Top of Material provided

Lemma Exec_stays :
  stays (finish p (logged_in prtnr0 s) (resolved n)
           (listed_stack <$> stack_named name s)) ->
  stays (main.Exec p).
Proof.
  intros Hfinish. rewrite Exec_lookups_finish.
  eapply fails_bind; [apply (lookups_on_server p prtnr0 s n Hfits)|].
  intros found. apply fails_assume. by intros ->.
Qed.

(** The run fails, and changes nothing, when it asks for a creation the
    server declines. *)
Lemma Exec_declined data :
  source = Some data -> target = None -> declined -> stays (main.Exec p).
Proof.
  intros Hsrc Hnone Hd. apply Exec_stays, finish_stays. intros start.
  rewrite must_update_target, Hnone. simpl.
  by eapply fails_deploy_branch, deploy_call_declined.
Qed.

(** It fails as well when it has no definition to send. *)
Lemma Exec_unsourced :
  source = None -> assoc "" (files s) = None -> stays (main.Exec p).
Proof.
  intros Hsrc Hempty. apply Exec_stays, finish_stays. intros start.
  destruct (main.must_update _ _).
  - by apply fails_update_branch, update_call_unsourced.
  - by apply fails_deploy_branch, deploy_call_unsourced.
Qed.

Lemma Exec_refused data w :
  source = Some data -> target = None -> taken s name (node_id n) = true ->
  outside w = s ->
  exists e w', main.Exec p w = (Err e, w') /\ outside w' = s.
Proof. intros Hsrc Hnone Htaken Hw. apply (Exec_declined data); [done..|by left|done]. Qed.

End Effect.

(** * Theorems *)

Section Theorems.
Context `{!GoLib}.
Implicit Types (p : main.Plugin.t) (self : Client.Portainer) (s : server.t).
Implicit Types (n : Node) (x : Entry) (data : string) (w : World server.t).

Local Abbreviation stack_of p := (main.Config.Stack (main.Plugin.Config p)).
Local Abbreviation name_of p := (main.Stack.Name (stack_of p)).

(** The server takes what the run asks for: when the run creates a stack,
    the endpoint runs no stack of that name and an identifier is left. *)
Definition admits p s n : Prop :=
  target p s n = None ->
  taken s (name_of p) (node_id n) = false /\ in_int_range (next_id s) = true.

(** The stack the run is to leave on the server. *)
Definition wanted p n data x : Prop :=
  stack_name x = name_of p /\ stack_endpoint x = node_id n
  /\ content x = data /\ variables x = environment p.

Lemma after_run_wf p self s n data :
  fits p self s n -> admits p s n -> wf (after_run p s n data).
Proof.
  intros Hfits Hadm. unfold after_run. destruct (target p s n) as [x|] eqn:E.
  - apply target_Some in E as (_ & Hx & _). by apply (wf_put s x); [apply Hfits|..].
  - destruct Hadm as [Hfree Hroom]; [done|].
    apply wf_add; simpl; [apply Hfits|done..| |done].
    apply (proj1 (Forall_forall _ _) (wf_node_range _ (fits_wf _ _ _ _ Hfits))).
    by eapply fits_node_in.
Qed.

Lemma after_run_wanted p s n data :
  Exists (wanted p n data) (stacks (after_run p s n data)).
Proof.
  unfold after_run. destruct (target p s n) as [x|] eqn:E; apply Exists_exists.
  - apply target_Some in E as (_ & Hx & Hname & Hend).
    exists (revised x data (environment p)). split; [|done]. unfold updated, put. simpl.
    apply (list_elem_of_fmap_2' _ _ x); [done|]. by rewrite decide_True.
  - eexists. split; [by apply elem_of_app; right; apply list_elem_of_singleton|].
    done.
Qed.

(** C2: a run against the reference server that fits the configuration
    succeeds and leaves, on the endpoint wanted, a stack of the configured
    name with the definition and the environment of the configuration: it
    replaces the definition of the first stack of that name when it runs
    on the endpoint, and creates a stack otherwise; the server stays well
    formed. *)
Theorem Exec_leaves_stack p self s n data w :
  fits p self s n ->
  forallb (contains "="%char) (main.Stack.Environment (stack_of p)) = true ->
  source p s = Some data -> admits p s n -> outside w = s ->
  exists w',
    main.Exec p w = (Ok tt, w')
    /\ outside w' = after_run p s n data
    /\ wf (outside w')
    /\ Exists (wanted p n data) (stacks (outside w')).
Proof.
  intros Hfits Henv Hsrc Hadm Hw.
  destruct (Exec_on_server p self s n Hfits Henv data Hsrc Hadm w Hw)
    as ([] & w' & Hrun & Hs).
  exists w'. rewrite Hs. eauto using after_run_wf, after_run_wanted.
Qed.

(** ** A second run *)

Lemma fits_after_run p self s n data :
  fits p self s n -> admits p s n -> fits p self (after_run p s n data) n.
Proof.
  intros Hfits Hadm. pose proof (after_run_wf _ _ _ _ data Hfits Hadm) as Hwf.
  destruct Hfits. split; try done; unfold after_run in *; by destruct (target p s n).
Qed.

Lemma source_after_run p s n data : source p (after_run p s n data) = source p s.
Proof. unfold after_run. by destruct (target p s n). Qed.

(** After the run, the first stack of the name is the stack the run left,
    unless a stack of that name on another endpoint comes before it. *)
Lemma target_after_run p self s n data :
  fits p self s n ->
  (target p s n = None -> stack_named (name_of p) s = None) ->
  exists x, target p (after_run p s n data) n = Some x
            /\ x ∈ stacks (after_run p s n data)
            /\ revised x data (environment p) = x.
Proof.
  intros Hfits Hfirst. unfold after_run.
  destruct (target p s n) as [x|] eqn:E.
  - apply target_Some in E as (Hfind & Hx & Hname & Hend).
    exists (revised x data (environment p)). unfold target, stack_named, updated. simpl.
    rewrite (find_put _ x); [|apply Hfits|done..|by apply bool_decide_eq_true].
    simpl. rewrite decide_True by done. split_and!; [done| |done].
    unfold put. apply (list_elem_of_fmap_2' _ _ x); [done|]. by rewrite decide_True.
  - eexists. unfold target, stack_named, created. simpl.
    rewrite find_snoc; [|by apply Hfirst|by apply bool_decide_eq_true].
    simpl. rewrite decide_True by done. split_and!; [done| |done].
    by apply elem_of_app; right; apply list_elem_of_singleton.
Qed.

Lemma after_run_again p self s n data :
  fits p self s n -> admits p s n ->
  (target p s n = None -> stack_named (name_of p) s = None) ->
  after_run p (after_run p s n data) n data = after_run p s n data.
Proof.
  intros Hfits Hadm Hfirst.
  destruct (target_after_run p self s n data Hfits Hfirst) as (x & Ht & Hx & Hsame).
  pose proof (after_run_wf _ _ _ _ data Hfits Hadm) as Hwf.
  unfold after_run at 1. rewrite Ht. unfold updated. rewrite Hsame.
  rewrite put_same; [by destruct (after_run p s n data)|apply Hwf|done].
Qed.

(** C10: a second run of the same configuration changes nothing on the
    server, when no stack of the configured name on another endpoint comes
    first in the list: the first run creates or updates the stack, the
    second updates it with what it holds. *)
Theorem Exec_idempotent p self s n data w :
  fits p self s n ->
  forallb (contains "="%char) (main.Stack.Environment (stack_of p)) = true ->
  source p s = Some data -> admits p s n ->
  (target p s n = None -> stack_named (name_of p) s = None) ->
  outside w = s ->
  exists w1 w2,
    main.Exec p w = (Ok tt, w1) /\ main.Exec p w1 = (Ok tt, w2)
    /\ outside w2 = outside w1.
Proof.
  intros Hfits Henv Hsrc Hadm Hfirst Hw.
  destruct (Exec_on_server p self s n Hfits Henv data Hsrc Hadm w Hw)
    as ([] & w1 & Hrun1 & Hs1).
  destruct (target_after_run p self s n data Hfits Hfirst) as (x & Ht & _).
  destruct (Exec_on_server p self _ n (fits_after_run _ _ _ _ data Hfits Hadm) Henv data)
    with (w := w1) as ([] & w2 & Hrun2 & Hs2); [by rewrite source_after_run| |done|].
  { intros Hnone. congruence. }
  exists w1, w2. split_and!; [done..|].
  rewrite Hs2, Hs1. by eapply after_run_again.
Qed.

(** ** A stack of the same name on another endpoint *)

(** The first stack of the configured name runs on another endpoint. *)
Definition shadowed p s n : Prop :=
  exists x, stack_named (name_of p) s = Some x /\ stack_endpoint x <> node_id n.

Lemma target_shadowed p s n : shadowed p s n -> target p s n = None.
Proof. intros (x & Hx & Hend). unfold target. rewrite Hx. by case_decide. Qed.

Lemma shadowed_created p s n data : shadowed p s n -> shadowed p (created p s n data) n.
Proof.
  intros (x & Hx & Hend). exists x. split; [|done].
  unfold stack_named, created. simpl. by apply find_Some_app.
Qed.

Lemma taken_created p s n data :
  taken (created p s n data) (name_of p) (node_id n) = true.
Proof.
  apply bool_decide_eq_true, Exists_exists. eexists.
  split; [by apply elem_of_app; right; apply list_elem_of_singleton|]. done.
Qed.
(** * Traffic congestion dashboard: a shallow embedding of [static/diagram.js]

    The dashboard script is modelled function by function.  JavaScript
    numbers are IEEE 754 binary64 values, which is what [PrimFloat.float]
    is, so every arithmetic step and every comparison of the script is
    the corresponding primitive operation.  Strings that the script
    assembles from literals and formatted numbers are kept as token lists
    ([tokens]); the page is a store of element properties; [Chart]
    instances live in a heap indexed by their creation order; an [async]
    function is cut at its [await] into the part that runs on the click
    and the part that runs when the response settles.  What the script
    leaves to the browser (how many arguments a spread call may pass,
    which texts are a width) is a parameter of the page.  The longer copy
    of the script that adds export, history and network features has the
    functions modelled here word for word. *)

From Stdlib Require Import Floats List ZArith Lia String Ascii Bool Arith.
Import ListNotations.

Set Warnings "-inexact-float".

Open Scope string_scope.
Open Scope float_scope.
Open Scope list_scope.

(** ** JavaScript numbers *)

Module JS.

Definition is_nan (x : float) : bool := negb (x =? x).

Definition is_neg_zero (x : float) : bool :=
  match classify x with NZero => true | _ => false end.

Definition is_pos_zero (x : float) : bool :=
  match classify x with PZero => true | _ => false end.

(** One round of the loop of [Math.min]: a NaN argument makes the result
    NaN, [-0] is below [+0], otherwise the smaller value is kept. *)
Definition min_step (lowest number : float) : float :=
  if is_nan number then nan
  else if is_neg_zero number && is_pos_zero lowest then number
  else if number <? lowest then number
  else lowest.

Definition max_step (highest number : float) : float :=
  if is_nan number then nan
  else if is_pos_zero number && is_neg_zero highest then number
  else if highest <? number then number
  else highest.

(** [Math.min] and [Math.max] of the arguments a call has passed them.
    Whether a call that spreads an array passes its arguments at all is
    decided where the call is made ([spread_call] below). *)
Definition Math_min (arguments : list float) : float :=
  fold_left min_step arguments infinity.

Definition Math_max (arguments : list float) : float :=
  fold_left max_step arguments neg_infinity.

Bottom of Material provided

In the listing above, find the line with "destruct (Exec_on_server p self _" and the line with "exists w1, w2. split_and!; [done..|]."; output exactly those lines and all lines between them.

  destruct (Exec_on_server p self _ n (fits_after_run _ _ _ _ data Hfits Hadm) Henv data)
    with (w := w1) as ([] & w2 & Hrun2 & Hs2); [by rewrite source_after_run| |done|].
  { intros Hnone. congruence. }
  exists w1, w2. split_and!; [done..|].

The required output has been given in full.